**Task**
Reproduce each entry below exactly as it appears.

════════

(** * Slot validation and dialog management of the Lex code hook [Lambda/lf1.py]

    A shallow embedding of the Python module [src/Lambda/lf1.py] and the
    properties of its validation rules, dialog state resolver, intent router
    and entry point.

    Conventions of the embedding.
    - A Python [str] is a [string]; each [ascii] is one code point below 256,
      so [String.length] is Python's [len].  The [str] methods and [int] are
      those of CPython 3.6 and later on such text.
    - A Python [dict] with string keys is a [gmap string _]; [d[k]] on a
      missing key raises [KeyError k].
    - A call that may raise returns a [result]; the exception classes that
      occur in the module are the constructors of [exn].
    - [None] is [None]: an optional slot value is an [option string]. *)

From Stdlib Require Import ZArith String Ascii List Bool Lia.
From stdpp Require Import gmap strings.

Local Open Scope string_scope.
Local Open Scope Z_scope.

(** ** Python runtime: exceptions, strings, integers, dates *)

Module Py.

(** The exception classes raised or caught in the module.  [OtherError] stands
    for any class that is not a subclass of [ValueError], for the library call
    whose failures the module does not enumerate. *)
Inductive exn : Type :=
| KeyError (key : string)
| ValueError
| NameError (name : string)
| OverflowError
| Exception (msg : string)
| OtherError (cls : string).

Inductive result (A : Type) : Type :=
| Ok (a : A)
| Raise (e : exn).
Arguments Ok {A} a.
Arguments Raise {A} e.

Definition bind {A B : Type} (c : result A) (k : A -> result B) : result B :=
  match c with
  | Ok a => k a
  | Raise e => Raise e
  end.

Notation "'let*' x ':=' c 'in' k" := (bind c (fun x => k))
  (at level 10, x name, c at level 100, k at level 200).

(** [d[k]] *)
Definition getitem {V : Type} (k : string) (d : gmap string V) : result V :=
  match d !! k with
  | Some v => Ok v
  | None => Raise (KeyError k)
  end.
(** [VERSION_RE = (\d+)\.(\d+)\.(\d+)(?:-([a-z]+)(\d+))?] under [re.match]:
    a match of a prefix, returning [mat.groups()]; the last two groups are
    [None] together when the optional part does not match. *)
Definition VERSION_RE_match (version : string)
  : option (string * string * string * option (string * string)) :=
  match Str.plus Str.is_digit version with
  | Some (major, r1) =>
      match Str.char "." r1 with
      | Some r2 =>
          match Str.plus Str.is_digit r2 with
          | Some (minor, r3) =>
              match Str.char "." r3 with
              | Some r4 =>
                  match Str.plus Str.is_digit r4 with
                  | Some (patch, r5) =>
                      Some (major, minor, patch, VERSION_RE_stage r5)
                  | None => None
                  end
              | None => None
              end
          | None => None
          end
      | None => None
      end
  | None => None
  end.

(** ** Version tuples and their order *)

Definition STABLE_MAX_RC : Z := 9999.

Definition version_tuple : Type := (Z * Z * Z * Z * Z)%type.

(** The dictionary [{"alpha": 1, "beta": 2, "rc": 3}], indexed. *)
Definition stage_rank (tag : string) : res Z :=
  if String.eqb tag "alpha" then Ok 1
  else if String.eqb tag "beta" then Ok 2
  else if String.eqb tag "rc" then Ok 3
  else Raise KeyError.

════════

**Output below**
(** * Slot validation and dialog management of the Lex code hook [Lambda/lf1.py]

    A shallow embedding of the Python module [src/Lambda/lf1.py] and the
    properties of its validation rules, dialog state resolver, intent router
    and entry point.

    Conventions of the embedding.
    - A Python [str] is a [string]; each [ascii] is one code point below 256,
      so [String.length] is Python's [len].  The [str] methods and [int] are
      those of CPython 3.6 and later on such text.
    - A Python [dict] with string keys is a [gmap string _]; [d[k]] on a
      missing key raises [KeyError k].
    - A call that may raise returns a [result]; the exception classes that
      occur in the module are the constructors of [exn].
    - [None] is [None]: an optional slot value is an [option string]. *)

From Stdlib Require Import ZArith String Ascii List Bool Lia.
From stdpp Require Import gmap strings.

Local Open Scope string_scope.
Local Open Scope Z_scope.

(** ** Python runtime: exceptions, strings, integers, dates *)

Module Py.

(** The exception classes raised or caught in the module.  [OtherError] stands
    for any class that is not a subclass of [ValueError], for the library call
    whose failures the module does not enumerate. *)
Inductive exn : Type :=
| KeyError (key : string)
| ValueError
| NameError (name : string)
| OverflowError
| Exception (msg : string)
| OtherError (cls : string).

Inductive result (A : Type) : Type :=
| Ok (a : A)
| Raise (e : exn).
Arguments Ok {A} a.
Arguments Raise {A} e.

Definition bind {A B : Type} (c : result A) (k : A -> result B) : result B :=
  match c with
  | Ok a => k a
  | Raise e => Raise e
  end.

Notation "'let*' x ':=' c 'in' k" := (bind c (fun x => k))
  (at level 10, x name, c at level 100, k at level 200).

(** [d[k]] *)
Definition getitem {V : Type} (k : string) (d : gmap string V) : result V :=
  match d !! k with
  | Some v => Ok v
  | None => Raise (KeyError k)
  end.
(** [VERSION_RE = (\d+)\.(\d+)\.(\d+)(?:-([a-z]+)(\d+))?] under [re.match]:
    a match of a prefix, returning [mat.groups()]; the last two groups are
    [None] together when the optional part does not match. *)
Definition VERSION_RE_match (version : string)
  : option (string * string * string * option (string * string)) :=
  match Str.plus Str.is_digit version with
  | Some (major, r1) =>
      match Str.char "." r1 with
      | Some r2 =>
          match Str.plus Str.is_digit r2 with
          | Some (minor, r3) =>
              match Str.char "." r3 with
              | Some r4 =>
                  match Str.plus Str.is_digit r4 with
                  | Some (patch, r5) =>
                      Some (major, minor, patch, VERSION_RE_stage r5)
                  | None => None
                  end
              | None => None
              end
          | None => None
          end
      | None => None
      end
  | None => None
  end.

(** ** Version tuples and their order *)

Definition STABLE_MAX_RC : Z := 9999.

Definition version_tuple : Type := (Z * Z * Z * Z * Z)%type.

(** The dictionary [{"alpha": 1, "beta": 2, "rc": 3}], indexed. *)
Definition stage_rank (tag : string) : res Z :=
  if String.eqb tag "alpha" then Ok 1
  else if String.eqb tag "beta" then Ok 2
  else if String.eqb tag "rc" then Ok 3
  else Raise KeyError.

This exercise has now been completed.